Shareholders in satellite communications company Inmarsat may seek a private buyer as the prospect of a successful flotation seems unlikely.

The company was originally set for flotation in late 2000, but put its plans on hold in the face of a falling telecommunications market. Last year it reiterated its commitment to an IPO, but only when market conditions improved (Flight International, 9-15 October, 2001).

Just under half of Inmarsat is owned by five companies: BT, France Telecom, Kokusai Denshin Denwa, Lockheed Martin and Telenor of Norway. Many of them are eager to sell. Lockheed Martin, for example, has described its share as "an equity asset...positioned for monetisation".

Inmarsat says that the planned flotation "was naturally the next step in the privatisation process", but adds that it is also considering a private bid: "We are continuing to consider options that would maintain shareholder value."

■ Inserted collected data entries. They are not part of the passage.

(** C6. An input attribute whose name is neither a key of the categorical
    mapping nor an expected feature: the builder prints the line "Warning:
    Numerical feature '<name>' not used in model" for it and otherwise
    ignores it. Its result, the table or an error, is the result for the
    record without that attribute, so that no error is raised because of
    the attribute; a table that is returned has no column for it; and a
    table is returned whenever no attribute of the mapping holds an int of
    more than 4300 digits. *)
Theorem unused_attribute_ignored input_dict expected cm k :
  expected ≠ [] →
  k ∈ dict_keys input_dict →
  k ∉ dict_keys cm →
  k ∉ expected →
  ("Warning: Numerical feature '" +:+ k +:+ "' not used in model")
    ∈ (prepare_input_data input_dict expected (Some cm)).1
  ∧ result_of (prepare_input_data input_dict expected (Some cm))
    = result_of (prepare_input_data (dict_remove input_dict k) expected (Some cm))
  ∧ (∀ df, result_of (prepare_input_data input_dict expected (Some cm)) = Ok df →
           k ∉ columns df)
  ∧ ((∀ o p z, (o, p) ∈ cm → dict_get input_dict o = Some (VInt z) →
               (Z.abs z < int_str_limit)%Z) →
     ∃ df, result_of (prepare_input_data input_dict expected (Some cm)) = Ok df).
Proof.
  intros Hne Hin Hcm Hexp. split; [|split; [|split]].
  - rewrite prepare_input_data_output by done.
    apply elem_of_app. left. unfold numerical_warnings.
    apply list_elem_of_fmap. exists k. split; [done|].
    apply list_elem_of_filter. split; [done|].
    by apply elem_of_numerical_features.
  - rewrite !prepare_input_data_result by done.
    rewrite numeric_values_remove by done.
    rewrite (for_each_ext cm (categorical_step (dict_remove input_dict k) expected)
               (categorical_step input_dict expected)); [done|].
    intros [o p] Hitem fv. apply categorical_step_remove.
    intros ->. apply Hcm. unfold dict_keys. apply list_elem_of_fmap.
    by exists (k, p).
  - intros df. rewrite prepare_input_data_result by done.
    destruct (for_each cm (categorical_step input_dict expected)
                (numeric_values input_dict expected cm)).2 as [fv|e]; [|done].
    by intros [= <-].
  - intros Hconv%convertible_true.
    rewrite prepare_input_data_spec by done. by eexists.
Qed.

Lemma unused_attribute_ignored_witness :
  let expected := ["Hour"; "Location_New York"] in
  expected ≠ []
  ∧ "Risk_Score" ∈ dict_keys transaction_data
  ∧ ("Risk_Score" ∉ dict_keys CATEGORICAL_MAPPING)
  ∧ ("Risk_Score" ∉ expected)
  ∧ "Warning: Numerical feature 'Risk_Score' not used in model"
      ∈ (prepare_input_data transaction_data expected (Some CATEGORICAL_MAPPING)).1
  ∧ result_of (prepare_input_data transaction_data expected (Some CATEGORICAL_MAPPING))
    = result_of (prepare_input_data (dict_remove transaction_data "Risk_Score")
                   expected (Some CATEGORICAL_MAPPING)).
Proof.
  cbn zeta.
  assert (["Hour"; "Location_New York"] ≠ []) as H1 by done.
  assert ("Risk_Score" ∈ dict_keys transaction_data) as H2
    by (apply (bool_decide_unpack _); vm_compute; exact I).
  assert ("Risk_Score" ∉ dict_keys CATEGORICAL_MAPPING) as H3
    by (apply (bool_decide_unpack _); vm_compute; exact I).
  assert ("Risk_Score" ∉ ["Hour"; "Location_New York"]) as H4
    by (apply (bool_decide_unpack _); vm_compute; exact I).
  repeat (split; [assumption|]).
  pose proof (unused_attribute_ignored transaction_data _ CATEGORICAL_MAPPING
                "Risk_Score" H1 H2 H3 H4) as (Hw & Hr & _).
  split; [exact Hw | exact Hr].
Defined.

(** ** The loader *)

(** C7. The loader returns, for a dict with a model slot, the model and
    the three metadata lists, an absent list read as empty; for any other
    loaded value, that value with three empty lists; and when the
    deserialization raises, it raises a ValueError whose text is
    "Error loading model: " followed by the text of the cause. *)
Theorem load_model_with_metadata_cases joblib_load model_path :
  (∀ model fn cf tc,
     joblib_load model_path = Ok (Dict (Some model) fn cf tc) →
     load_model_with_metadata joblib_load model_path
     = ([], Ok (model, default [] fn, default [] cf, default [] tc)))
  ∧ (∀ v,
       joblib_load model_path = Ok v →
       (∀ model fn cf tc, v ≠ Dict (Some model) fn cf tc) →
       load_model_with_metadata joblib_load model_path = ([], Ok (v, [], [], [])))
  ∧ (∀ e,
       joblib_load model_path = Raise e →
       load_model_with_metadata joblib_load model_path
       = ([], Raise (Exc ValueError ("Error loading model: " +:+ exc_str e)))).
Proof.
  unfold load_model_with_metadata. split; [|split].
  - by intros model fn cf tc ->.
  - intros v -> Hv. destruct v as [m|[model|] fn cf tc|name]; try done.
    by destruct (Hv model fn cf tc).
  - by intros e ->.
Qed.
(** A year other than 0 outside the range fails, with an error located
    at [year]. *)
Lemma nonzero_year_out_of_range (current_year y : Z) (raw : MovieBase_input) :
  in_year raw = Some y -> y <> 0 ->
  y < 1900 \/ current_year + 1 < y ->
  exists errs, MovieBase_new current_year raw = Invalid errs
               /\ In (Error "year" "Invalid year") errs.
Proof.
  intros Hy H0 Hr. unfold MovieBase_new. rewrite Hy.
  assert (E : validate_year current_year (Some y) = ValueError "Invalid year").
  { unfold validate_year, Py.int_truthy.
    apply Z.eqb_neq in H0. rewrite H0. cbn [negb andb].
    destruct Hr as [Hr | Hr].
    - apply Z.ltb_lt in Hr. now rewrite Hr.
    - apply Z.gtb_lt in Hr. rewrite Hr. now rewrite orb_true_r. }
  rewrite E. cbn [located].
  destruct (in_id raw), (in_title raw),
           (opt_float_between 0 10 (in_rating raw));
    cbn; eexists; (split; [reflexivity | ]); cbn; auto 6.
Qed.

(** C6, the failing input: a movie with [year=0] passes validation,
    whatever the current year, because [validate_year] tests [v and ...]
    and [0] is false in Python. *)
Theorem year_zero_is_accepted (current_year : Z) :
  MovieBase_new current_year
    {| in_id := Some "m1"; in_title := Some "T"; in_original_title := None;
       in_description := None; in_year := Some 0; in_duration := None;
       in_rating := None |}
  = Valid {| movie_id := "m1"; movie_title := "T";
             movie_original_title := None; movie_description := None;
             movie_year := Some 0; movie_duration := None;
             movie_rating := None |}.
Proof. reflexivity. Qed.

(** C7 as stated fails: a movie whose title is the empty string is
    constructed without error and keeps the empty title. *)
Lemma empty_movie_title_is_accepted :
  MovieBase_new 2025
    {| in_id := Some "m1"; in_title := Some EmptyString;
       in_original_title := None;
       in_description := None; in_year := None; in_duration := None;
       in_rating := None |}
  = Valid {| movie_id := "m1"; movie_title := EmptyString;
             movie_original_title := None; movie_description := None;
             movie_year := None; movie_duration := None;
             movie_rating := None |}.
Proof. reflexivity. Qed.

(** C7 (amended). A missing title makes the construction of a movie
    fail with a "field required" error located at [title].  A title that
    is present is never the cause of an error and is stored unchanged,
    whether it is empty or not. *)
Theorem movie_title_is_required_only (current_year : Z)
    (raw : MovieBase_input) :
  match in_title raw with
  | None =>
      exists errs, MovieBase_new current_year raw = Invalid errs
                   /\ In (Error "title" "field required") errs
  | Some t =>
      match MovieBase_new current_year raw with
      | Valid m => movie_title m = t
      | Invalid errs => forall e, In e errs -> loc e <> "title"
      end
  end.
Proof.
  unfold MovieBase_new.
  destruct (in_title raw) as [t | ], (in_id raw) as [i | ],
           (validate_year current_year (in_year raw)) as [y | ym],
           (opt_float_between 0 10 (in_rating raw)) as [x | xm];
    cbn; try reflexivity;
    try (eexists; split; [reflexivity | cbn; auto 6]; fail);
    intros e He; repeat (destruct He as [<- | He]; [discriminate | ]);
    destruct He.
Qed.
(** C2 on the code.  A manager built without [useCommit] has a nil
    [stopChan].  Whatever calls its clients make and however the
    goroutines are scheduled, a [Close] never gets past its send on
    [stopChan]: every [Close] goroutine of every configuration that can be
    reached is still at its first instruction or blocked in that send, so
    none has stopped the syncer, taken the final snapshot, closed a file
    or returned. *)
Theorem Close_blocks_without_useCommit
    (fs : FS) (c0 c : config) (clients : list goroutine) :
  NewIndexManager fs false = inr c0 ->
  Forall is_call clients ->
  rtc (Go.step prog) (with_clients clients c0) c ->
  Forall close_blocked (Go.threads c).
Proof.
  intros Hnew Hcl Hrun.
  destruct (NewIndexManager_sync_mode fs c0 Hnew) as [Hstop Hboot].
  assert (Hinv : inv (fun m => stopChan (mgr m) = None)
                     (fun _ _ g => close_blocked g) c).
  { revert c Hrun. apply rtc_ind_r.
    - split; [exact Hstop|]. intros i t Hi. simpl in Hi.
      apply list_elem_of_lookup_2 in Hi. apply elem_of_app in Hi.
      destruct Hi as [Hi|Hi].
      + rewrite Forall_forall in Hboot. apply Hboot. exact Hi.
      + apply is_call_close_blocked. rewrite Forall_forall in Hcl.
        apply Hcl. exact Hi.
    - intros c1 c2 _ Hstep IH.
      eapply (step_inv prog (fun _ _ => True)); [|exact IH|exact Hstep|exact I].
      intros i t m. apply close_blocked_ok. }
  apply Forall_lookup. intros i t Hi. apply (proj2 Hinv i t Hi).
Qed.

Lemma Close_blocks_without_useCommit_witness :
  Forall close_blocked
         (Go.threads (Go.pick prog 1 (with_clients [GClose C_Start] sync_boot))).
Proof.
  apply (Close_blocks_without_useCommit fresh_fs sync_boot
           (Go.pick prog 1 (with_clients [GClose C_Start] sync_boot))
           [GClose C_Start]).
  - reflexivity.
  - repeat constructor.
  - apply rtc_once, pick_step. vm_compute. lia.
Defined.

(** The configuration of the witness: [Close] has stopped the ticker and
    is blocked in its send on the nil [stopChan], the forwarder waits on
    the same nil channel, and no goroutine can move. *)
Example Close_without_useCommit_deadlock :
  Go.threads (Go.pick prog 1 (with_clients [GClose C_Start] sync_boot))
  = [GTicker 0%nat; GForward 2%nat 1%nat F_Select;
     GDump 2%nat 1%nat 0%nat D_Select; GClose C_SendStop]
  /\ Go.steps prog (Go.pick prog 1 (with_clients [GClose C_Start] sync_boot))
     = [].
Proof. split; reflexivity. Qed.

But the present owners will have difficulty agreeing on a price. Lockheed Martin is the single largest shareholder, with 14%. It acquired a 21% stake with its takeover of Comsat in 2000, and then sold 7%for $164 million later that year. It now values its stake at $270 million, which would value Inmarsat at $1.93 billion. But BT, which owns 7.9%of Inmarsat, values its stake at "less than £50 million [$77 million]", meaning that Inmarsat would be worth only $975 million.

"It's always difficult to value Inmarsat. It's lumped in with the telecoms sector when it's really very different, "says one analyst.

Other satellite operators have suffered badly from the collapse of the telecoms bubble. In the late 1990s, expecting constant rapid growth in demand for broadband internet access and mobile communications, many satellite operators overextended themselves, and are now in serious financial trouble, stuck with too much unprofitable capacity. The result has been bankruptcies, mergers, and falling launch rates and satellite charges.

Inmarsat has been cushioned from the collapse by operating a satellite network providing global satellite communications for land mobile, maritime and aeronautical markets.

The organisation's fourth-generation satellites are being built to provide broadband voice and data services from 2004.